*** Entries shown Section Begins ***

(* ===== verification/JournalFormat.v ===== *)
(** * The journal's files

    [src/src/journal/format.rs]: a file of one JSON record per line, the first of
    which is its header, with its writer and its reader; and, of
    [src/src/journal/store.rs], what makes such a file whole before it is appended
    to: [mend], [last_whole_line] and [open_for_append].

    A file is the list of its bytes.  What [serde_json] does with a record is a
    parameter, the class [Serde], and what the journal relies on is the class
    [SerdeLaws].  The theorems say what a reader and a later sitting make of a file
    whose last record was being written when its process was killed, at whatever
    byte it stopped. *)

From Stdlib Require Import ZArith Lia String.
From stdpp Require Import base numbers option list.
From S2P Require Import Prelude Std Text Utf8.

Local Open Scope Z_scope.

(** ** Errors and bounds *)

(** The kinds of [std::io::Error] that arise or are told apart here. *)
Inductive IoErrorKind := NotFound | InvalidData.

Inductive JournalError :=
  | NotAJournal
  | VersionTooNew (found understood : Z)
  | Malformed (line : Z) (message : text)
  | Io (error : IoErrorKind).

#[export] Instance io_error_eq_dec : EqDecision IoErrorKind.
Proof. solve_decision. Defined.

#[export] Instance journal_error_eq_dec : EqDecision JournalError.
Proof. solve_decision. Defined.

Definition JOURNAL_VERSION : Z := 1.

Definition ENGINE_NAME : text := lit "zond-engine".

Definition MAX_READ_BYTES : Z := 256 * 1024 * 1024.

Definition too_large (what : text) : JournalError :=
  Malformed 0 (what ++ lit " is larger than the " ++ show_uint MAX_READ_BYTES ++
    lit " bytes a journal is read in; this is not a file this engine wrote").

Definition json_error (message : text) : JournalError := Malformed 0 message.

(** ** Records as text

    [serde_json::to_string] and [serde_json::from_str] at one type. *)

Class Serde (T : Type) := {
  to_string : T -> Result text text;
  from_str : text -> Result T text
}.

(** [str::trim_end]. *)
Fixpoint trim_end (s : text) : text :=
  match s with
  | [] => []
  | c :: t =>
      match trim_end t with
      | [] => if is_whitespace c then [] else [c]
      | t' => c :: t'
      end
  end.

(** What the journal relies on: a record is a JSON object on one line, which reads
    back as itself, and of which no part cut short is a value. *)
Class SerdeLaws (T : Type) `{Serde T} := {
  written_scalar x s : to_string x = Ok s -> Forall scalar s;
  written_one_line x s : to_string x = Ok s -> 10 ∉ s;
  written_trimmed x s : to_string x = Ok s -> s <> [] /\ trim_end s = s;
  read_back x s : to_string x = Ok s -> from_str s = Ok x;
  torn_unread x s p q : to_string x = Ok s -> s = p ++ q -> q <> [] -> exists e, from_str (trim_end p) = Err e
}.

(** ** The header *)

Record Header := { journal_version : Z; engine : text; engine_version : text }.

Section Format.
Context `{!Serde Header} (CARGO_PKG_VERSION : text).

Definition header_current : Header :=
  {| journal_version := JOURNAL_VERSION; engine := ENGINE_NAME; engine_version := CARGO_PKG_VERSION |}.

(** ** The writer

    What a [Writer] has written so far is its [inner]; a record that cannot be
    turned into text writes nothing. *)

Definition writeln (inner : list Z) (s : text) : list Z := inner ++ utf8_encode s ++ [10].

Definition writer_create (inner : list Z) : Result (list Z) JournalError :=
  let? s := map_err json_error (to_string header_current) in
  Ok (writeln inner s).

Definition writer_write {T} `{!Serde T} (inner : list Z) (record : T) : Result (list Z) JournalError :=
  let? s := map_err json_error (to_string record) in
  Ok (writeln inner s).

(** ** The reader *)

(** [read_until] a newline through [Read::take]: at most [limit] bytes, the newline
    among them. *)
Fixpoint read_until (limit : Z) (bytes : list Z) : list Z * list Z :=
  match bytes with
  | [] => ([], [])
  | b :: t =>
      if limit <=? 0 then ([], bytes)
      else if b =? 10 then ([b], t)
      else let '(l, rest) := read_until (limit - 1) t in (b :: l, rest)
  end.

(** The count of bytes read, the text and what is left of the input.  [read_line]
    refuses what is not UTF-8. *)
Definition bounded_line (inner : list Z) (what : text) : Result (Z * text * list Z) JournalError :=
  let '(raw, rest) := read_until (MAX_READ_BYTES + 1) inner in
  match utf8_decode raw with
  | None => Err (Io InvalidData)
  | Some buffer =>
      let read := Z.of_nat (length raw) in
      if MAX_READ_BYTES <? read then Err (too_large what) else Ok (read, buffer, rest)
  end.

Record Reader := { inner : list Z; line : Z; truncated : bool }.
(** Whatever was killed, the file reads. *)
Lemma finished_hosts_held f records read : Held f records read -> finished_hosts f = Ok (hosts_of (records ++ read)).
Proof.
  intros Hf. unfold finished_hosts. assert (read_file f = Ok (records ++ read)) as ->; [|by cbn; rewrite fold_hosts, (left_id_L ∅ (∪))].
  destruct Hf as [| |s Hs|s p q Hs E Hp Hq|records tail read Hr Ht].
  - done.
  - done.
  - destruct (decide (utf8_encode s = [])) as [E0|Hne].
    { exfalso. apply utf8_encode_nil in E0. by apply (written_trimmed _ _) in Hs as [? _]. }
    pose proof (reader_open_torn CARGO_PKG_VERSION Hheader s (utf8_encode s) [] Hs (eq_sym (app_nil_r _)) Hne) as H.
    rewrite utf8_decode_encode, decide_True in H by (done || exact (written_scalar _ s Hs)). unfold read_file. by rewrite H.
  - pose proof (reader_open_torn CARGO_PKG_VERSION Hheader s p q Hs E Hp) as H.
    rewrite (ascii_prefix_decodes s p q (Hplain s Hs) E), decide_False in H by done. unfold read_file. by rewrite H.
  - destruct Ht as [[-> ->]|(r & s & q & [Hw Ha] & Hs & E & ->)].
    + rewrite !app_nil_r. apply read_file_whole; [apply _|apply _|done|by apply plain_writable].
    + rewrite (read_file_torn CARGO_PKG_VERSION Hheader records r s tail q (plain_writable _ Hr) Hw Hs E).
      by rewrite (ascii_prefix_decodes s tail q (Ha s Hs) E).
Qed.

(** *** One call *)

Definition size (f : option (list Z)) : Z := Z.of_nat (length (default [] f)).

Lemma line_size {T} `{!Serde T, !SerdeLaws T} (x : T) : writable x -> Z.of_nat (length (line_of x)) <= MAX_READ_BYTES.
Proof. intros (s & _ & -> & _ & _ & _ & _ & Hl)%line_of_writable. rewrite length_app. cbn [length]. lia. Qed.

Lemma tail_no_newline tail read : tail_of tail read -> 10 ∉ tail.
Proof.
  intros [[-> _]|(r & s & q & [Hw _] & Hs & E & _)]; [apply not_elem_of_nil|].
  destruct (line_of_writable r Hw) as (s' & Hs' & _ & Hsc & Hn & _). rewrite Hs in Hs'. injection Hs' as <-.
  apply newline_in_encode in Hn; [|done]. rewrite E in Hn. by apply not_elem_of_app in Hn as [? _].
Qed.

(** Opening such a file to append: cut back to its whole records, or refused as it is. *)
Lemma open_held f records read : Held f records read -> fits 64 (size f) ->
  match f with
  | None => open_for_append CARGO_PKG_VERSION f = (None, Err (Io NotFound)) /\ records = []
  | Some _ =>
      (open_for_append CARGO_PKG_VERSION f = (Some (journal CARGO_PKG_VERSION records), Ok tt) /\
        Z.of_nat (length (journal CARGO_PKG_VERSION records)) <= size f + MAX_READ_BYTES) \/
      open_for_append CARGO_PKG_VERSION f = (f, Err NotAJournal)
  end.
Proof.
  intros Hf Hfits. pose proof (line_size _ Hheader) as Hh.
  assert (forall n, 0 <= n -> Z.of_nat (length (journal (T := FinishedRecord) CARGO_PKG_VERSION [])) <= n + MAX_READ_BYTES) as Hj.
  { intros n Hn. unfold journal. cbn [lines mbind list_bind]. rewrite app_nil_r. lia. }
  unfold open_for_append. destruct Hf as [| |s Hs|s p q Hs E Hp Hq|records tail read Hr Ht].
  - done.
  - left. destruct Hheader as (s & Hs & _). split; [by apply (mend_created CARGO_PKG_VERSION Hheader s)|]. by apply Hj.
  - left. split; [by apply (mend_created CARGO_PKG_VERSION Hheader s)|]. apply Hj. unfold size. lia.
  - right. unfold mend. rewrite (proj2 (Z.eqb_neq _ _)) by (destruct p; [done|cbn; lia]).
    rewrite (reader_open_torn CARGO_PKG_VERSION Hheader s p q Hs E Hp).
    by rewrite (ascii_prefix_decodes s p q (Hplain s Hs) E), decide_False.
  - left. split.
    + apply mend_tail; [apply _|apply _|done|by apply plain_writable|by eapply tail_no_newline|done].
    + unfold size. cbn [from_option id]. rewrite (length_app (journal _ _)). unfold MAX_READ_BYTES. lia.
Qed.

(** What [n] bytes of a line are. *)
Lemma take_line r n : plain r -> take n (line_of r) = line_of r \/ exists read, tail_of (take n (line_of r)) read /\ hosts_of read ⊆ hosts_of [r].
Proof.
  intros Hr. destruct (line_of_writable r (proj1 Hr)) as (s & Hs & -> & _).
  destruct (Nat.le_gt_cases n (length (utf8_encode s))) as [Hle|Hgt].
  - right. rewrite take_app_le by done. exists (if decide (drop n (utf8_encode s) = []) then [r] else []).
    split; [|case_decide; [done|]; unfold hosts_of; set_solver].
    right. exists r, s, (drop n (utf8_encode s)). split_and!; [done|done|by rewrite take_drop|done].
  - left. apply take_ge. rewrite length_app. cbn. lia.
Qed.

Lemma journal_snoc records r : journal CARGO_PKG_VERSION records ++ line_of r = journal (T := FinishedRecord) CARGO_PKG_VERSION (records ++ [r]).
Proof. unfold journal, lines. rewrite bind_app, <- app_assoc. cbn. by rewrite app_nil_r. Qed.

Lemma hosts_of_app a b : hosts_of (a ++ b) = hosts_of a ∪ hosts_of b.
Proof. unfold hosts_of. by rewrite bind_app, list_to_set_app_L. Qed.

(** A journal with [n] bytes of a line after it. *)
Lemma held_take records r n : Forall plain records -> plain r -> exists records' read,
  Held (Some (journal CARGO_PKG_VERSION records ++ take n (line_of r))) records' read /\
  hosts_of records ⊆ hosts_of records' /\ hosts_of (records' ++ read) ⊆ hosts_of records ∪ hosts_of [r].
Proof.
  intros Hrs Hr. destruct (take_line r n Hr) as [->|(read & Ht & Hsub)].
  - exists (records ++ [r]), []. rewrite journal_snoc, app_nil_r, hosts_of_app. split; [|set_solver].
    rewrite <- (app_nil_r (journal _ _)). constructor; [|by left]. apply Forall_app. auto.
  - exists records, read. rewrite hosts_of_app. split; [by constructor|set_solver].
Qed.

(** A header cut off at [n] bytes. *)
Lemma held_header_take n : Held (Some (take n (line_of (header_current CARGO_PKG_VERSION)))) [] [].
Proof.
  pose proof (line_of_writable _ Hheader) as (s & Hs & El & _). rewrite El.
  destruct (Nat.le_gt_cases (length (utf8_encode s ++ [10])) n) as [Hge|Hlt].
  - rewrite take_ge by done. rewrite <- El. assert (line_of (header_current CARGO_PKG_VERSION) = journal CARGO_PKG_VERSION [] ++ []) as ->.
    { unfold journal. cbn. by rewrite !app_nil_r. }
    constructor; [constructor|by left].
  - rewrite length_app in Hlt. cbn in Hlt. rewrite take_app_le by lia. destruct (decide (n = 0%nat)) as [->|Hn]; [constructor|].
    destruct (decide (n = length (utf8_encode s))) as [->|Hn'].
    + rewrite firstn_all. by constructor.
    + apply (held_part s _ (drop n (utf8_encode s))); [done|by rewrite take_drop| |].
      * intros E%(f_equal length). rewrite length_take_le in E by lia. cbn in E. lia.
      * intros E%(f_equal length). rewrite length_drop in E. cbn in E. lia.
Qed.

(** A file created and cut off at [n] bytes. *)
Lemma held_create r n : plain r -> exists records read,
  Held (Some (take n (line_of (header_current CARGO_PKG_VERSION) ++ line_of r))) records read /\
  hosts_of (records ++ read) ⊆ hosts_of [r].
Proof.
  intros Hr. destruct (Nat.le_gt_cases (length (line_of (header_current CARGO_PKG_VERSION))) n) as [Hge|Hlt].
  - rewrite take_app_ge by done. destruct (held_take [] r (n - length (line_of (header_current CARGO_PKG_VERSION))) (Forall_nil_2 _) Hr)
      as (records & read & H & _ & Hsub). exists records, read. split; [|set_solver].
    unfold journal in H. cbn [lines mbind list_bind] in H. by rewrite app_nil_r in H.
  - exists [], []. split; [|by unfold hosts_of]. rewrite take_app_le by lia. apply held_header_take.
Qed.
(* ===== verification/Target.v ===== *)
(** * Targets

    [src/src/model/target.rs]: address sets paired with port sets, and the index
    that gives every (address, port, transport) of a plan a position.  The
    position is what a scan journals, so the index has to agree with the iterator
    the scan walks. *)

From Stdlib Require Import ZArith Lia.
From stdpp Require Import base numbers sets sorting option list.
From S2P Require Import Prelude Std Intervals IpRange IpSet Numbering Positions PortSet.

Local Open Scope Z_scope.
Local Open Scope word_scope.

(** ** Definitions *)

Inductive TargetError := CapacityOverflow.

Record Target := mkTarget {
  t_ip : IpAddr;
  t_port : Z;
  t_protocol : Protocol;
}.

#[export] Instance Target_eq_dec : EqDecision Target.
Proof. solve_decision. Defined.

Record PlannedTarget := mkPlanned {
  pt_position : Z;
  pt_target : Target;
}.

Record TargetSet := mkTargetSet {
  ts_ips : IpSet;
  ts_ports : PortSet;
}.

Definition targetset_new (ips : IpSet) (ports : PortSet) : TargetSet :=
  mkTargetSet (canonicalize ips) ports.

Definition ip_count (s : TargetSet) : Z := ipset_len (ts_ips s).

Definition port_count (s : TargetSet) : Z := portset_len (ts_ports s).

Definition total_targets (s : TargetSet) : Result Z TargetError :=
  let port_len := portset_len (ts_ports s) in
  match checked_mul 128 (ipset_len (ts_ips s)) port_len with
  | Some n => Ok n
  | None => Err CapacityOverflow
  end.

Definition targetset_iter (s : TargetSet) : list Target :=
  let ports := portset_iter (ts_ports s) in
  ipset_iter (ts_ips s) ≫= fun ip => (fun '(port, protocol) => mkTarget ip port protocol) <$> ports.

Definition targetset_is_empty (s : TargetSet) : bool :=
  ipset_is_empty (ts_ips s) || portset_is_empty (ts_ports s).

(** A [TargetMap] is its vector of units. *)
Record TargetMap := mkTargetMap { units : list TargetSet }.

Definition add_unit (m : TargetMap) (unit : TargetSet) : TargetMap := mkTargetMap (units m ++ [unit]).
Lemma ip_total_nonneg l : Forall targetset_ok l -> 0 <= ip_total l.
Proof.
  induction 1 as [|u l [Hu _] _ IH]; [done|].
  change (ip_total (u :: l)) with (ipset_len (ts_ips u) + ip_total l). pose proof (ipset_len_bounds _ Hu). lia.
Qed.

Lemma gross_ips_total l total :
  Forall targetset_ok l -> 0 <= total ->
  gross_from (fun unit => Ok (ip_count unit)) total l =
  if total + ip_total l <=? umax 128 then Ok (total + ip_total l)
  else if is_nil l then Ok total else Err CapacityOverflow.
Proof.
  intros Hl. revert total. induction Hl as [|u l Hu Hl IH]; intros total Ht; cbn [gross_from ip_total foldr is_nil].
  { rewrite Z.add_0_r. by destruct (_ <=? _). }
  pose proof (ipset_len_bounds _ (proj1 Hu)) as Hb. pose proof (ip_total_nonneg l Hl) as Hn. fold (ip_total l).
  unfold ip_count in *. cbn [try_]. unfold checked_add.
  destruct (Z.leb_spec (total + ipset_len (ts_ips u)) (umax 128)).
  - rewrite IH by lia. rewrite Z.add_assoc. destruct (Z.leb_spec (total + ipset_len (ts_ips u) + ip_total l) (umax 128)); [done|].
    destruct l; [change (ip_total []) with 0 in *; lia|done].
  - rewrite (proj2 (Z.leb_gt _ _)) by lia. done.
Qed.

Lemma lost_total e l n :
  excl_ok e -> Forall targetset_ok l -> 0 <= n -> n + ip_total l <= umax 128 ->
  fold_left (fun n unit => sat_add 128 n (lost_unit e unit)) l n = n + ip_total l - ip_total (omap (kept_unit e) l).
Proof.
  intros He Hl. revert n. induction Hl as [|u l Hu Hl IH]; intros n Hn Hle; [cbn; lia|].
  destruct (kept_unit_count e u He Hu) as [K1 K2]. pose proof (ip_total_nonneg l Hl) as Hnn.
  pose proof (ipset_len_bounds _ (proj1 Hu)) as Hb. cbn [fold_left omap list_omap] in *.
  change (ip_total (u :: l)) with (ip_count u + ip_total l) in *.
  assert (lost_unit e u <= ip_count u) as Hlost.
  { rewrite K2. unfold kept_unit, then_some. destruct (negb _); [|lia]. cbn [targetset_new].
    assert (0 <= ip_count (targetset_new (fst (withhold e (ts_ips u))) (ts_ports u))); [|lia].
    unfold ip_count. apply ipset_len_bounds. cbn. apply canonicalize_canon. by apply withhold_spec, Hu. }
  unfold sat_add at 2. rewrite Z.min_l by lia. rewrite IH by lia.
  destruct (kept_unit e u) as [v|]; [change (ip_total (v :: ?k)) with (ip_count v + ip_total k)|]; lia.
Qed.

Lemma kept_total_le e l : excl_ok e -> Forall targetset_ok l -> ip_total (omap (kept_unit e) l) <= ip_total l.
Proof.
  intros He. induction 1 as [|u l Hu _ IH]; [done|]. destruct (kept_unit_count e u He Hu) as [K1 K2].
  change (ip_total (u :: l)) with (ip_count u + ip_total l). cbn [omap list_omap] in *.
  destruct (kept_unit e u) as [v|]; [change (ip_total (v :: ?k)) with (ip_count v + ip_total k)|]; lia.
Qed.

Lemma kept_units_ok e l : excl_ok e -> Forall targetset_ok l -> Forall targetset_ok (omap (kept_unit e) l).
Proof.
  intros He Hl. rewrite Forall_forall in Hl |- *. intros s (u & Hu & Hs)%list_elem_of_omap. destruct (Hl u Hu) as [Hi Hp].
  unfold kept_unit, then_some in Hs. destruct (negb _); [|done]. injection Hs as <-. apply targetset_new_ok; [|done].
  by apply withhold_spec.
Qed.

Lemma elem_of_kept_unit e u t :
  excl_ok e -> targetset_ok u ->
  (exists s, kept_unit e u = Some s /\ t ∈ targetset_iter s) <-> t ∈ targetset_iter u /\ excludes e (t_ip t) = false.
Proof.
  intros He Hu. destruct (withhold_spec e (ts_ips u) He (proj1 Hu)) as (W1 & W2 & _).
  assert (forall ip, contains (fst (withhold e (ts_ips u))) ip = true <-> contains (ts_ips u) ip = true /\ excludes e ip = false) as Hc.
  { intros ip. rewrite !contains_member by (done || apply Hu). unfold member. setoid_rewrite W2. naive_solver. }
  rewrite elem_of_targetset_iter by done. unfold kept_unit, then_some. destruct (ipset_is_empty _) eqn:E; cbn [negb].
  - split; [by intros (s & [=] & _)|]. intros [[H1 _] H2]. pose proof (proj2 (Hc _) (conj H1 H2)) as H3.
    apply contains_member in H3; [|done]. by apply (empty_no_member _ E) in H3.
  - split.
    + intros (s & [= <-] & Ht). apply elem_of_targetset_new in Ht as [H1 H2]; [|done|apply Hu]. apply Hc in H1. tauto.
    + intros [[H1 H2] H3]. eexists. split; [done|]. apply elem_of_targetset_new; [done|apply Hu|]. split; [|done]. by apply Hc.
Qed.

(** A policy taken from a plan.  The plan left has exactly the targets whose
    address the gate allows, and stays well formed; and where the plan's gross
    count of addresses can be named at all, the number withheld is what the count
    falls by. *)
Theorem withhold_targets_exact (e : Exclusions) (m : TargetMap) :
  excl_ok e -> targetmap_ok m ->
  let '(m', withheld) := withhold_targets e m in
  targetmap_ok m' /\
  (forall t, t ∈ targetmap_iter m' <-> t ∈ targetmap_iter m /\ excludes e (t_ip t) = false) /\
  forall n, gross_ips m = Ok n -> gross_ips m' = Ok (n - withheld).
Proof.
  intros He Hm. unfold withhold_targets. destruct (exclusions_is_empty e) eqn:E.
  { split; [done|]. split; [|intros n ->; f_equal; lia]. intros t. unfold excludes. unfold exclusions_is_empty in E.
    rewrite E. tauto. }
  rewrite withhold_units_spec. cbn [app]. split; [by apply kept_units_ok|]. split.
  - intros t. rewrite !elem_of_targetmap_iter. cbn [units]. unfold targetmap_ok in Hm. rewrite Forall_forall in Hm. split.
    + intros (s & (u & Hu & Hs)%list_elem_of_omap & Ht).
      destruct (proj1 (elem_of_kept_unit e u t He (Hm u Hu))) as [H1 H2]; [by exists s|]. split; [by exists u|done].
    + intros [(u & Hu & Ht) Hx]. destruct (proj2 (elem_of_kept_unit e u t He (Hm u Hu)) (conj Ht Hx)) as (s & Hs & Hin).
      exists s. split; [|done]. apply list_elem_of_omap. by exists u.
  - intros n. unfold gross_ips. cbn [units]. pose proof (kept_units_ok e _ He Hm) as Hk.
    rewrite !gross_ips_total by done. rewrite !Z.add_0_l.
    destruct (Z.leb_spec (ip_total (units m)) (umax 128)) as [Hle|Hgt].
    + intros [= <-]. pose proof (lost_total e (units m) 0 He Hm ltac:(lia) ltac:(lia)) as HL. rewrite HL.
      pose proof (kept_total_le e _ He Hm).
      rewrite (proj2 (Z.leb_le _ _)) by lia. f_equal. lia.
    + destruct (units m); [cbn in Hgt; unfold umax in Hgt; lia|done].
Qed.

Definition sample_policy : Exclusions := exclusions_new (from_ranges [RV4 (mkIpv4Range 8 20)]).

Lemma sample_policy_ok : excl_ok sample_policy.
Proof.
  apply exclusions_new_ok. apply from_ranges_spec. repeat constructor; unfold v4_ok; cbn; mlia.
Qed.
Definition to_socket_addr (s : ScopedIp) (port : Z) : option SocketAddr :=
  if is_unusable s then None
  else
    match si_addr s, si_zone s ≫= z_index with
    | V6 v6, Some scope_id => Some (SocketV6 v6 port scope_id)
    | addr, _ => Some (socket_addr addr port)
    end.

(** *** The zone map *)

Record ZoneMap := mkZoneMap { zm_ranges : list (Ipv6Range * Zone) }.

Definition zonemap_new : ZoneMap := mkZoneMap [].

(** The host's interface table, as index and name. *)
Definition interface_table : Type := list (Z * text).

Definition zone_insert (m : ZoneMap) (range : Ipv6Range) (interfaces : interface_table) : ZoneMap :=
  match v6_zone range with
  | None => m
  | Some index =>
      let name := match find (fun held => fst held =? index) interfaces with
                  | Some (_, name) => name
                  | None => show_uint index
                  end in
      mkZoneMap (zm_ranges m ++ [(range, zone_new index name)])
  end.

(** The loop of [zone_for] over the ranges that hold the address. *)
Fixpoint zone_among (found : option Zone) (l : list (Ipv6Range * Zone)) : option Zone :=
  match l with
  | [] => found
  | (_, zone) :: rest =>
      match found with
      | None => zone_among (Some zone) rest
      | Some held => if zone_eq held zone then zone_among found rest else None
      end
  end.

Definition zone_for (m : ZoneMap) (ip : IpAddr) : option Zone :=
  match ip with
  | V4 _ => None
  | V6 v6 => zone_among None (filter (fun entry => v6_contains (fst entry) v6 = true) (zm_ranges m))
  end.

Definition zone_of (m : ZoneMap) (ip : IpAddr) : option Z := zone_for m ip ≫= z_index.

(** [ZoneMap::key]. *)
Definition zone_key (m : ZoneMap) (ip : IpAddr) : ScopedIp :=
  match zone_for m ip with
  | Some zone => scoped_scoped ip zone
  | None => scoped_unscoped ip
  end.

Definition contests (m : ZoneMap) (range : Ipv6Range) : bool :=
  existsb (fun entry => negb (bool_decide (v6_zone (fst entry) = v6_zone range)) && v6_overlaps (fst entry) range)
    (zm_ranges m).

(** [ZoneMap::endpoint]. *)
Definition zone_endpoint (m : ZoneMap) (ip : IpAddr) (port : Z) : SocketAddr :=
  match ip, zone_of m ip with
  | V6 v6, Some zone => SocketV6 v6 port zone
  | _, _ => socket_addr ip port
  end.

(** *** [TargetMap::take_unprobeable] *)

Record Unprobeable := mkUnprobeable {
  up_zones : ZoneMap;
  up_unscoped : list Ipv6Range;
  up_contested : list Ipv6Range;
  up_unwalkable : list Ipv6Range;
}.

Definition map_v6 (m : TargetMap) : list Ipv6Range := units m ≫= (fun unit => ips_v6 (ts_ips unit)).

(** One range of the first loop. *)
Definition classify_range (interfaces : interface_table)
    (acc : list Ipv6Range * list Ipv6Range * ZoneMap) (range : Ipv6Range) : list Ipv6Range * list Ipv6Range * ZoneMap :=
  let '(unscoped, contested, zones) := acc in
  if is_ambiguous range then (unscoped ++ [range], contested, zones)
  else if contests zones range then (unscoped, contested ++ [range], zones)
  else (unscoped, contested, zone_insert zones range interfaces).

Definition classified (interfaces : interface_table) (l : list Ipv6Range) : list Ipv6Range * list Ipv6Range * ZoneMap :=
  fold_left (classify_range interfaces) l ([], [], zonemap_new).

(** [Vec::dedup]. *)
Fixpoint dedup_ranges (l : list Ipv6Range) : list Ipv6Range :=
  match l with
  | [] => []
  | r :: rest =>
      match dedup_ranges rest with
      | s :: out => if decide (r = s) then s :: out else r :: s :: out
      | [] => [r]
      end
  end.

(** [sort_unstable_by_key(start_addr)] then [dedup]; of ranges with one start the
    order is not specified, and a stable sort is one of those it may leave. *)
Definition ascending (l : list Ipv6Range) : list Ipv6Range :=
  dedup_ranges (sort_by (fun a b => v6_start a <=? v6_start b) l).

*** Entries shown Section Ends ***

What you will do:
Everything from the line containing "Definition zone_insert (m" through the line containing "Definition classify_range (interfaces" in the material above should be retyped exactly, both ends included, and nothing more.

Response box:
Definition zone_insert (m : ZoneMap) (range : Ipv6Range) (interfaces : interface_table) : ZoneMap :=
  match v6_zone range with
  | None => m
  | Some index =>
      let name := match find (fun held => fst held =? index) interfaces with
                  | Some (_, name) => name
                  | None => show_uint index
                  end in
      mkZoneMap (zm_ranges m ++ [(range, zone_new index name)])
  end.

(** The loop of [zone_for] over the ranges that hold the address. *)
Fixpoint zone_among (found : option Zone) (l : list (Ipv6Range * Zone)) : option Zone :=
  match l with
  | [] => found
  | (_, zone) :: rest =>
      match found with
      | None => zone_among (Some zone) rest
      | Some held => if zone_eq held zone then zone_among found rest else None
      end
  end.

Definition zone_for (m : ZoneMap) (ip : IpAddr) : option Zone :=
  match ip with
  | V4 _ => None
  | V6 v6 => zone_among None (filter (fun entry => v6_contains (fst entry) v6 = true) (zm_ranges m))
  end.

Definition zone_of (m : ZoneMap) (ip : IpAddr) : option Z := zone_for m ip ≫= z_index.

(** [ZoneMap::key]. *)
Definition zone_key (m : ZoneMap) (ip : IpAddr) : ScopedIp :=
  match zone_for m ip with
  | Some zone => scoped_scoped ip zone
  | None => scoped_unscoped ip
  end.

Definition contests (m : ZoneMap) (range : Ipv6Range) : bool :=
  existsb (fun entry => negb (bool_decide (v6_zone (fst entry) = v6_zone range)) && v6_overlaps (fst entry) range)
    (zm_ranges m).

(** [ZoneMap::endpoint]. *)
Definition zone_endpoint (m : ZoneMap) (ip : IpAddr) (port : Z) : SocketAddr :=
  match ip, zone_of m ip with
  | V6 v6, Some zone => SocketV6 v6 port zone
  | _, _ => socket_addr ip port
  end.

(** *** [TargetMap::take_unprobeable] *)

Record Unprobeable := mkUnprobeable {
  up_zones : ZoneMap;
  up_unscoped : list Ipv6Range;
  up_contested : list Ipv6Range;
  up_unwalkable : list Ipv6Range;
}.

Definition map_v6 (m : TargetMap) : list Ipv6Range := units m ≫= (fun unit => ips_v6 (ts_ips unit)).

(** One range of the first loop. *)
Definition classify_range (interfaces : interface_table)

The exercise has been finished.